Virginia, yakın zamanda keşfedilen istilacıları uzaklaştırmak için “herhangi bir popülasyonu yerleşmeden önce yok etmeyi” planlıyor” diyor Metzgar. Dev tavşancılotunun hâlihazırda yaygın olduğu eyaletlere gelindiğinde, doğa yürüyüşçüleri ve bitki örtüsünde oynayan çocukların, bitkilere maruz kalma riski taşıdıklarına dikkat çekiyor. Ot makası ile dev tavşancılotunu kesmek Metzgar’a göre özün yayılmasına neden olur. Bunun yerine, bitkinin görüldüğü yerlerin bölge doğal kaynak ajansları gibi yetkililere bildirilmesini tavsiye ediyor.
Her ne kadar dev tavşancılotları manşetleri kaplamış olsa da, diğer bitkiler de furanokomarinleri üretirler. İstilacı yaban havuçları ve yerli inek yaban havucuları da dahil olmak üzere, bu otun akrabaları, dev tavşancılotlarından daha düşük konsantrasyonlarda da olsa, saplarında bu tür toksinleri içerirler. Furanokomarinler; greyfurt ve limon gibi bazı turunçgillerde de bulunur. 2014’te yapılan bir çalışma, karışık içeceklere konulmak üzere turunçgillerin suyunu düzinelerce kez çıkaran barmenler arasında fitofotodermatitin tekrarlanma sıklığının yüksek olduğunu göstermiştir.

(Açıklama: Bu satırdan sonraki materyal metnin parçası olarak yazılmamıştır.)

Lemma nth_sized i (hs : list Hash) :
  Forall (fun s => length s = HASH_LEN) hs -> (i < length hs)%nat -> length (nth i hs []) = HASH_LEN.
Proof. intros Hf Hi. rewrite Forall_forall in Hf. by apply Hf, list_elem_of_In, nth_In. Qed.

Lemma climb_unique n k hs hs' h h' level :
  (n <= level)%nat -> length hs = length hs' -> (level <= length hs)%nat ->
  Forall (fun s => length s = HASH_LEN) hs -> Forall (fun s => length s = HASH_LEN) hs' ->
  length h = HASH_LEN -> length h' = HASH_LEN ->
  separates sha3_256 (climb_inputs n k hs h level) (climb_inputs n k hs' h' level) ->
  verify_loop sha3_256 n k hs h level = verify_loop sha3_256 n k hs' h' level ->
  h = h' /\ forall i, (level - n <= i < level)%nat -> nth i hs [] = nth i hs' [].
Proof.
  revert h h' level. induction n as [|n IH]; intros h h' level Hn Hl Hlv Hhs Hhs' Hh Hh' Hsep Heq.
  { split; [done|]. lia. }
  cbn [verify_loop climb_inputs] in Heq, Hsep.
  set (s := nth (level - 1) hs []) in *. set (s' := nth (level - 1) hs' []) in *.
  assert (Hs : length s = HASH_LEN) by (apply nth_sized; [done|lia]).
  assert (Hs' : length s' = HASH_LEN) by (apply nth_sized; [done|lia]).
  set (x := NODE_DOMAIN :: (if key_bit k (level - 1) =? 0 then h ++ s else s ++ h)) in *.
  set (x' := NODE_DOMAIN :: (if key_bit k (level - 1) =? 0 then h' ++ s' else s' ++ h')) in *.
  assert (Hx : (if key_bit k (level - 1) =? 0 then node_hash sha3_256 h s else node_hash sha3_256 s h) =
               sha3_256 x) by (unfold x; by destruct (_ =? _)).
  assert (Hx' : (if key_bit k (level - 1) =? 0 then node_hash sha3_256 h' s' else node_hash sha3_256 s' h') =
               sha3_256 x') by (unfold x'; by destruct (_ =? _)).
  rewrite Hx, Hx' in Heq.
  destruct (IH (sha3_256 x) (sha3_256 x') (level - 1)%nat) as [Hxx Hrest]; try done; try lia.
  { eapply separates_sub; [exact Hsep|..]; intros; by apply elem_of_cons; right. }
  apply Hsep in Hxx; [|by apply elem_of_cons; left..].
  assert (h = h' /\ s = s') as [-> Hss].
  { unfold x, x' in Hxx. apply (inj2 cons) in Hxx as [_ Hxx].
    destruct (key_bit k (level - 1) =? 0); apply app_inj_1 in Hxx as [? ?]; (done || congruence). }
  split; [done|]. intros i Hi. destruct (decide (i = level - 1)%nat) as [->|]; [done|].
  apply Hrest. lia.
Qed.

Lemma leaf_or_default_length o : length (leaf_or_default sha3_256 o) = HASH_LEN.
Proof. destruct o; [apply sha3_length|]. unfold leaf_or_default, DEFAULT_LEAF, zeros. apply length_replicate. Qed.

Lemma tree_hash_length g n p : length (tree g n p) = HASH_LEN.
Proof. destruct n; [rewrite tree_hash_leaf; apply leaf_or_default_length|rewrite tree_hash_node; apply sha3_length]. Qed.

(** Two proofs of one key against one root are the same proof. *)
Lemma verified_unique k pf pf' r :
  well_sized pf -> well_sized pf' ->
  separates sha3_256 (verify_inputs k pf) (verify_inputs k pf') ->
  (forall x, x ∈ verify_inputs k pf ++ verify_inputs k pf' -> sha3_256 x <> DEFAULT_LEAF) ->
  verify sha3_256 k pf r = true -> verify sha3_256 k pf' r = true -> pf = pf'.
Proof.
  intros [Hl Hf] [Hl' Hf'] Hsep Hz. unfold verify. rewrite Hl, Hl', Nat.eqb_refl. cbn [negb].
  rewrite !bool_decide_eq_true. intros Hv Hv'. rewrite <- Hv' in Hv. clear Hv'.
  fold (leaf_or_default sha3_256 (proof_value pf)) in Hv.
  fold (leaf_or_default sha3_256 (proof_value pf')) in Hv.
  destruct (climb_unique DEPTH k (siblings pf) (siblings pf') (leaf_or_default sha3_256 (proof_value pf))
    (leaf_or_default sha3_256 (proof_value pf')) DEPTH) as [Hleaf Hsib];
    [lia|lia|lia|done|done|apply leaf_or_default_length|apply leaf_or_default_length| |exact Hv|].
  { eapply separates_sub; [exact Hsep|..]; intros; apply elem_of_app; by right. }
  assert (Hin : forall pf0 v, proof_value pf0 = Some v -> LEAF_DOMAIN :: v ∈ verify_inputs k pf0).
  { intros pf0 v Hv0. unfold verify_inputs. rewrite Hv0. apply elem_of_app. left. apply elem_of_cons. by left. }
  assert (Hval : proof_value pf = proof_value pf').
  { destruct (proof_value pf) as [v|] eqn:E, (proof_value pf') as [v'|] eqn:E'; [| | |done].
    - apply Hsep in Hleaf; [|by apply Hin..]. by injection Hleaf as ->.
    - exfalso. apply (Hz (LEAF_DOMAIN :: v)); [apply elem_of_app; left; by apply Hin|done].
    - exfalso. apply (Hz (LEAF_DOMAIN :: v')); [apply elem_of_app; right; by apply Hin|done]. }
  destruct pf as [o hs], pf' as [o' hs']. cbn [proof_value siblings] in *. f_equal; [done|].
  apply (nth_ext _ _ [] []); [lia|]. intros i Hi. apply Hsib. lia.
Qed.
End Sound.

(** ** Histories *)

Inductive Op :=
  | OpInsert (unique : bool) (key : Key) (value : list byte)
  | OpRemove (unique : bool) (key : Key)
  | OpCompact (unique_leaves unique_nodes : bool)
  | OpRoot (unique : bool)
  | OpProve (unique : bool) (key : Key)
  | OpTakeDirty.

Definition op_ok (op : Op) : Prop :=
  match op with
  | OpInsert _ k _ | OpRemove _ k | OpProve _ k => key_ok k
  | _ => True
  end.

Metzgar, Virginia’da dev tavşancılotu bitkilerinin neden olduğu yaralanmaların farkına varılmadığını söyledi. Ancak, bu bitki dağılımının olduğu yerlerindeki insanlar tarafından ihbar edilen ciddi yanıklar göz önüne alındığında, sakinleri bu yeni işgalciye karşı dikkatli olmaya çağırdı.